**Stored data entries:**

┌──

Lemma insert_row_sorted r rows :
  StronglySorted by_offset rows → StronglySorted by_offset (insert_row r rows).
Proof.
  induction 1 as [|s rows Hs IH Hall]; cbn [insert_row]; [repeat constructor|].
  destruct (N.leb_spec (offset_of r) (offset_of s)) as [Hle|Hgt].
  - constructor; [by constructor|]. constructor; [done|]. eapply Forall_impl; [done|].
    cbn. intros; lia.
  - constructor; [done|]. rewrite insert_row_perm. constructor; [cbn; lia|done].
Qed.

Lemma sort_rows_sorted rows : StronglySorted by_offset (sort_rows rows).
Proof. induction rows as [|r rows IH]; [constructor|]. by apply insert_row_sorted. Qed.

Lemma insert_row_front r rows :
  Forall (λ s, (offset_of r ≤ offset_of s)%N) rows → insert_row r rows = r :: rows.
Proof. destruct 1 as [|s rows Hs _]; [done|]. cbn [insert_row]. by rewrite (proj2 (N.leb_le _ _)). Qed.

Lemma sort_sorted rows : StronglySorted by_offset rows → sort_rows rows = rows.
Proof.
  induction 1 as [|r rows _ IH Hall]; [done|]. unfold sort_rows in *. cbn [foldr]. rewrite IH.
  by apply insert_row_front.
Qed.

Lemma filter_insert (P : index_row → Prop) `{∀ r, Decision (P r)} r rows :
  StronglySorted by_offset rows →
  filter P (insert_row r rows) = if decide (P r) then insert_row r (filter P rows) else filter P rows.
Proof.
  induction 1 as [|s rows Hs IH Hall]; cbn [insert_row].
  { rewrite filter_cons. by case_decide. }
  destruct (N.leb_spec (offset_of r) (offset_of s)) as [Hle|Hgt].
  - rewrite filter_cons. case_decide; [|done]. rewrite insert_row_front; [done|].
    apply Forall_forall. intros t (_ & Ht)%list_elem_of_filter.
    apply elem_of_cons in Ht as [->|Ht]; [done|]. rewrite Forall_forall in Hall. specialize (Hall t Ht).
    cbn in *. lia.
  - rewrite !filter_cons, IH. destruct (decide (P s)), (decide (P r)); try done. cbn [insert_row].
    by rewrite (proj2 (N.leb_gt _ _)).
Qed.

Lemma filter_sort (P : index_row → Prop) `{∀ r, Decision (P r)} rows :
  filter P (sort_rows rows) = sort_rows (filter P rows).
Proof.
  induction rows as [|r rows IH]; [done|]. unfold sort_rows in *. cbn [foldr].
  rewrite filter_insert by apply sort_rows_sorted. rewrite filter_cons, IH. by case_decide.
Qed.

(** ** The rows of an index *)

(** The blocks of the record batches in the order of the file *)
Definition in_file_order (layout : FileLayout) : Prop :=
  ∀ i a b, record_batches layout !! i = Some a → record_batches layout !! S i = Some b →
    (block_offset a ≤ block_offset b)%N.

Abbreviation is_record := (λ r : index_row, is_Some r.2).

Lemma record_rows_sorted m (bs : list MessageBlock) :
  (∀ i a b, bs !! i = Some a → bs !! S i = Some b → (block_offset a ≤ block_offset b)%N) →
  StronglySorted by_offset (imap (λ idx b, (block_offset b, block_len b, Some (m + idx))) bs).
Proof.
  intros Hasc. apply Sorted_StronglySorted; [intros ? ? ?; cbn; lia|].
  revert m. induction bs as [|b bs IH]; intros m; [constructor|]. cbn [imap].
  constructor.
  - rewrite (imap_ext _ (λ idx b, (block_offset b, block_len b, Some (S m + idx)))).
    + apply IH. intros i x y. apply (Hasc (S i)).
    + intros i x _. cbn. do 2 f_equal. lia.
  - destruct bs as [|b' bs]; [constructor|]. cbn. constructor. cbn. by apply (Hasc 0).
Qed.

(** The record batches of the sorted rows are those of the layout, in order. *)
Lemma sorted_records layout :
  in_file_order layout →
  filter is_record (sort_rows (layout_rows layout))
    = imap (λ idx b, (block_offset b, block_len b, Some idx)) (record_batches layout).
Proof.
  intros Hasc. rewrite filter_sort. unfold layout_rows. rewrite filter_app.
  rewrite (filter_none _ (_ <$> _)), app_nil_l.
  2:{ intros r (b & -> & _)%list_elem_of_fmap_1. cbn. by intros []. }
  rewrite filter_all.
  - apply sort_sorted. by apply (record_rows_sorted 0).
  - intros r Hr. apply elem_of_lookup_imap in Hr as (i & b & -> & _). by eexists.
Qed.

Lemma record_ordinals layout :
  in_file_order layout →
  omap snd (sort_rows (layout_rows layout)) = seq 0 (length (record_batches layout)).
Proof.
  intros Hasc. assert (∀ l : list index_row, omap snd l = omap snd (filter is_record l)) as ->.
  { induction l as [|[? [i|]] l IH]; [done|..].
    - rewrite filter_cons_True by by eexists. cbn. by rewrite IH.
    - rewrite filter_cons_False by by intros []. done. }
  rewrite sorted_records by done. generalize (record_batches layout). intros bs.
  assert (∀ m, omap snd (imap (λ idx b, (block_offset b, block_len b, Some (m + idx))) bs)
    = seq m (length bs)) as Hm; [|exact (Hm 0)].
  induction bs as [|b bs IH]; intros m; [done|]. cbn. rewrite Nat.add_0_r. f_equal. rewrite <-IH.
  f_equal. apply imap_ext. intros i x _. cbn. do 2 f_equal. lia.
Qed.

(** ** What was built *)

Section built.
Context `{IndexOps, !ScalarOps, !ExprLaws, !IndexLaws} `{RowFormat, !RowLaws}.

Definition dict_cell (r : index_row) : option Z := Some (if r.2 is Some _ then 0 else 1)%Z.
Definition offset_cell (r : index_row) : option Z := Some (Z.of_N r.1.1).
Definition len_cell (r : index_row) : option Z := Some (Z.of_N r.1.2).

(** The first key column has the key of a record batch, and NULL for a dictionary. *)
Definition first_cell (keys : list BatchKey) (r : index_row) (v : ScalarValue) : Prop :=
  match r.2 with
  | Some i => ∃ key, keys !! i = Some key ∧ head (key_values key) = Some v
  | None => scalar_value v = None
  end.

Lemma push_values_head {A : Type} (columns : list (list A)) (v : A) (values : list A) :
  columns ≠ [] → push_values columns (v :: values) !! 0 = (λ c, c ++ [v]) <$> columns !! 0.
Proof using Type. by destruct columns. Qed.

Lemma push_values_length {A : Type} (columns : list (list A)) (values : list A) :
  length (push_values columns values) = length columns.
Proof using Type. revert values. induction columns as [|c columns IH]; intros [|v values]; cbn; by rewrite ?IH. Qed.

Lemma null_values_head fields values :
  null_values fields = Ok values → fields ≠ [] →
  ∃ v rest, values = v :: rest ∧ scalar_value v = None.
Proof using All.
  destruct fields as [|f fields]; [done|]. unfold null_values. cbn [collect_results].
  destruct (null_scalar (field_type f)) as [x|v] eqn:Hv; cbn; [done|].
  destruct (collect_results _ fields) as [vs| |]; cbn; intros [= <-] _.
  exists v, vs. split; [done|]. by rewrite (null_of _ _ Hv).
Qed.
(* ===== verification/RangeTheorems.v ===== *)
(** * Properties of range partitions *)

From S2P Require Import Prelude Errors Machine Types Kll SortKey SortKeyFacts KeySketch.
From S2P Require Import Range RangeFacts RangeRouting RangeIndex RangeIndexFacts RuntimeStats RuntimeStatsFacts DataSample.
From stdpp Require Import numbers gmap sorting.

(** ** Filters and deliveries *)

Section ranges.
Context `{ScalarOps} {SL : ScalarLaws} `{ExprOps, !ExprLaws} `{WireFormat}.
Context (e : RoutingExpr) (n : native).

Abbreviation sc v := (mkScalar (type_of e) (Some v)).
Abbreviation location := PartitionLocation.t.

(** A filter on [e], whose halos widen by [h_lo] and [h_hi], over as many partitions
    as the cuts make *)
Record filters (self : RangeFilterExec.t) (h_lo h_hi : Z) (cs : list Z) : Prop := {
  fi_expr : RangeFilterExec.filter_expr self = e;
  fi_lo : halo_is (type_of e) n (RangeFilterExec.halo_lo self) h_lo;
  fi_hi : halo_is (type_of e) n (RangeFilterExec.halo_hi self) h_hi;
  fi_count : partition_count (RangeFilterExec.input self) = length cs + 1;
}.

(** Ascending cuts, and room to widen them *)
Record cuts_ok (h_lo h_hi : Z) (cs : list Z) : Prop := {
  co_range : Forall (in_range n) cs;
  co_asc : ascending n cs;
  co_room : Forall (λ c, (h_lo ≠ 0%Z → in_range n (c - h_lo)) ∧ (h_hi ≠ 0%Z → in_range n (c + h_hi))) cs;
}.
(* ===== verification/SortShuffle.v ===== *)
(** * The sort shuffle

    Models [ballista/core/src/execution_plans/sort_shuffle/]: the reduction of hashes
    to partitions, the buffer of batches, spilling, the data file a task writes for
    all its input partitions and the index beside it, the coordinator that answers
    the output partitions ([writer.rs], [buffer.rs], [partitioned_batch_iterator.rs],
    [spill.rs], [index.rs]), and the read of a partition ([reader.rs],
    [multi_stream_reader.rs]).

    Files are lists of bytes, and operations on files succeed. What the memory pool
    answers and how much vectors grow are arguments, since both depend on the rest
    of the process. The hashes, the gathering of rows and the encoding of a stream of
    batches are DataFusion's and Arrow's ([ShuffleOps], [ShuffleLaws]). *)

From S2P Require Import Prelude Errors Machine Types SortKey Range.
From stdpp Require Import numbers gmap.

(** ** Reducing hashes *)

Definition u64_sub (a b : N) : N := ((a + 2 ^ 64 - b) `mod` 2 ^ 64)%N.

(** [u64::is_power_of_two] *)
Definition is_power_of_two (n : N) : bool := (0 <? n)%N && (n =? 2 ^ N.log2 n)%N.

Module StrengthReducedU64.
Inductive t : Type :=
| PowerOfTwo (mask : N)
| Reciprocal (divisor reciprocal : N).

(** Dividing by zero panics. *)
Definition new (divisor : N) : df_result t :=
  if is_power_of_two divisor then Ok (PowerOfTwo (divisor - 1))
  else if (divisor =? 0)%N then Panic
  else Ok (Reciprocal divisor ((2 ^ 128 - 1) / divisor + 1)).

└──

**What is being asked:**
Each line from the one holding "(** ** Reducing hashes *)" to the end of the data above goes into the answer exactly as written, and no other line does.

**Solution to this exercise:**
(** ** Reducing hashes *)

Definition u64_sub (a b : N) : N := ((a + 2 ^ 64 - b) `mod` 2 ^ 64)%N.

(** [u64::is_power_of_two] *)
Definition is_power_of_two (n : N) : bool := (0 <? n)%N && (n =? 2 ^ N.log2 n)%N.

Module StrengthReducedU64.
Inductive t : Type :=
| PowerOfTwo (mask : N)
| Reciprocal (divisor reciprocal : N).

(** Dividing by zero panics. *)
Definition new (divisor : N) : df_result t :=
  if is_power_of_two divisor then Ok (PowerOfTwo (divisor - 1))
  else if (divisor =? 0)%N then Panic
  else Ok (Reciprocal divisor ((2 ^ 128 - 1) / divisor + 1)).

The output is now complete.